Но для меня вполне хватало и настоящего. Это был ночной кошмар, нечто нереальное. Я нашел в трюме дальний темный угол, забился туда и просидел пару дней в каком-то оцепенении, не веря, что все происходит со мной на самом деле. Но, Бог тому свидетель, я никак не мог отгородиться от боли, мерзости и голода. Реальность проявлялась в каждой жестокой детали, и это Хэннах ввергнул меня сюда.
Мунро всячески старался поддержать меня, он терпеливо разговаривал со мной, даже когда я отказывался отвечать, снабжал меня сигаретами, пока не кончилась та пачка, которую я ему дал. В конце концов с чувством какого-то отвращения он оставил попытки разговорить меня и удалился, шаркая ногами, а я запомнил его последние слова:
– Извините, сеньор, но я вижу, что говорю с человеком, который уже мертв.
Его слова вернули меня к жизни. Вечером на третий день меня разбудил звук открываемого люка. Поднялась общая суматоха, каждый хотел первым оказаться на свежем воздухе. А заключенный, лежавший рядом со мной, все еще спал, тяжело привалившись головой к моему плечу. Я оттолкнул его, он медленно отвалился, но продолжал лежать.
Мунро пробился ко мне и опустился на колени. Осмотрев моего соседа, пожал плечами и поднялся на ноги:
– Он уже часа два или три как мертв.
Меня всего передернуло, будто смерть несчастного коснулась и меня тоже. Кто-то закричал, и охранник спустился вниз по трапу. Он небрежно осмотрел тело, а потом кивнул Мунро и мне:
– Вы, двое, поднимите его на палубу.
Мунро предложил:
– Я стану на колени, а вы положите мне его на плечи. Так будет проще всего.
Он опустился на колени, а я стоял охваченный ужасом, сама мысль о том, что мне надо прикоснуться к телу, внушала невыразимое отвращение.
Охранник с привычной для него жестокостью ударил меня дубинкой по лопаткам:
– Поворачивайся, мы что, целый день будем тут стоять?
Кое-как я взгромоздил тело на плечи Мунро и пошел за ним по трапу, звеня цепями о деревянные ступени. На палубе оставалось всего с полдюжины пассажиров, все они уютно устроились под тентом на носу, наслаждаясь легким дуновением бриза. Заключенные толпились на корме, а двое охранников, развалясь на крышке люка, курили и играли в карты.

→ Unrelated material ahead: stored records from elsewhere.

(** X9: the response is ended if and only if the request succeeds, and then
    exactly once, as the last call of the run. *)
Theorem handler_responds_iff_fulfilled (url : QueryValue)
    (log : list ApiCall) :
  exists outcome calls,
    handler world {| query_url := url |} log = (outcome, (log ++ calls)%list)
    /\ (outcome = Fulfilled tt <-> exists body, In (EndCall body) calls)
    /\ (forall body,
          In (EndCall body) calls ->
          exists before,
            calls = (before ++ [EndCall body])%list
            /\ forall body', ~ In (EndCall body') before).
Proof.
  destruct (handler_trace url log) as (outcome & calls & Hrun & Hshape).
  exists outcome, calls. split; [exact Hrun |].
  unfold parse_call, tweet_call, user_call in Hshape.
  destruct Hshape as [(e & -> & ->) | [(e & id & -> & ->)
    | [(e & id & tweet & -> & ->) | (id & tweet & body & -> & ->)]]].
  1-3: split; [split; [discriminate | intros [body Hin]] | intros body Hin];
       cbn in Hin; exfalso; intuition discriminate.
  split.
  - split; [intros _; exists body; cbn; auto | reflexivity].
  - intros body' Hin. cbn in Hin.
    destruct Hin as [Hin | [Hin | [Hin | [Hin | []]]]]; try discriminate.
    injection Hin as <-.
    eexists [_; _; _]. split; [reflexivity |].
    intros b Hb. cbn in Hb. intuition discriminate.
Qed.

(** X10: an unset [TWITTER_BEARER_TOKEN] is not detected: once the parser
    has answered, the tweet lookup is fetched all the same, with the header
    built from [undefined]. *)
Theorem handler_unset_token url log id :
  TWITTER_BEARER_TOKEN world = None ->
  tweetIdParser world (parser_argument url) = Answer id ->
  exists outcome rest,
    handler world {| query_url := url |} log
    = (outcome,
       (log ++ parse_call url
            :: FetchCall (tweet_url world id)
                 {| headers :=
                      [("authorization",
                        ("Bearer " ++ ToString world JUndefined)%string)] |}
            :: rest)%list).
Proof.
  intros Htoken Hparse.
  assert (Hinit : bearer_init world
                  = {| headers :=
                         [("authorization",
                           "Bearer " ++ ToString world JUndefined)] |}).
  { unfold bearer_init. now rewrite Htoken. }
  rewrite handler_cases, Hparse.
  unfold tweet_call. rewrite Hinit.
  cbv zeta.
  repeat match goal with
         | |- context [match ?r with Answer _ => _ | Failure _ => _ end] =>
             destruct r
         | |- context [if ?b then _ else _] => destruct b
         end; do 2 eexists; reflexivity.
Qed.

End Properties.

(** Runs in scripted worlds. *)

Lemma handler_parser_failure_witness :
  handler example_world {| query_url := QRepeated [] |} []
  = (Raised (Rejected "not a string"), [ParseCall JUndefined]).
Proof.
  apply (handler_parser_failure example_world (QRepeated []) []).
  reflexivity.
Defined.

Один из них посмотрел на нас, когда мы приблизились.
– Давайте его за борт, – приказал он. – Да бросьте подальше, чтобы он не попал под гребное колесо.
Я взял мертвеца за ноги, а Мунро за плечи. Мы раскачали его и перебросили через поручни. Послышался всплеск, ибисы поднялись вверх красной тучей, и воздух заколебался от взмахов их крыльев.
Мунро перекрестился, а я спросил:
– И ты еще веришь в Бога?
Он удивился:
– Но что Бог может здесь поделать, сеньор? Это все люди, и только люди.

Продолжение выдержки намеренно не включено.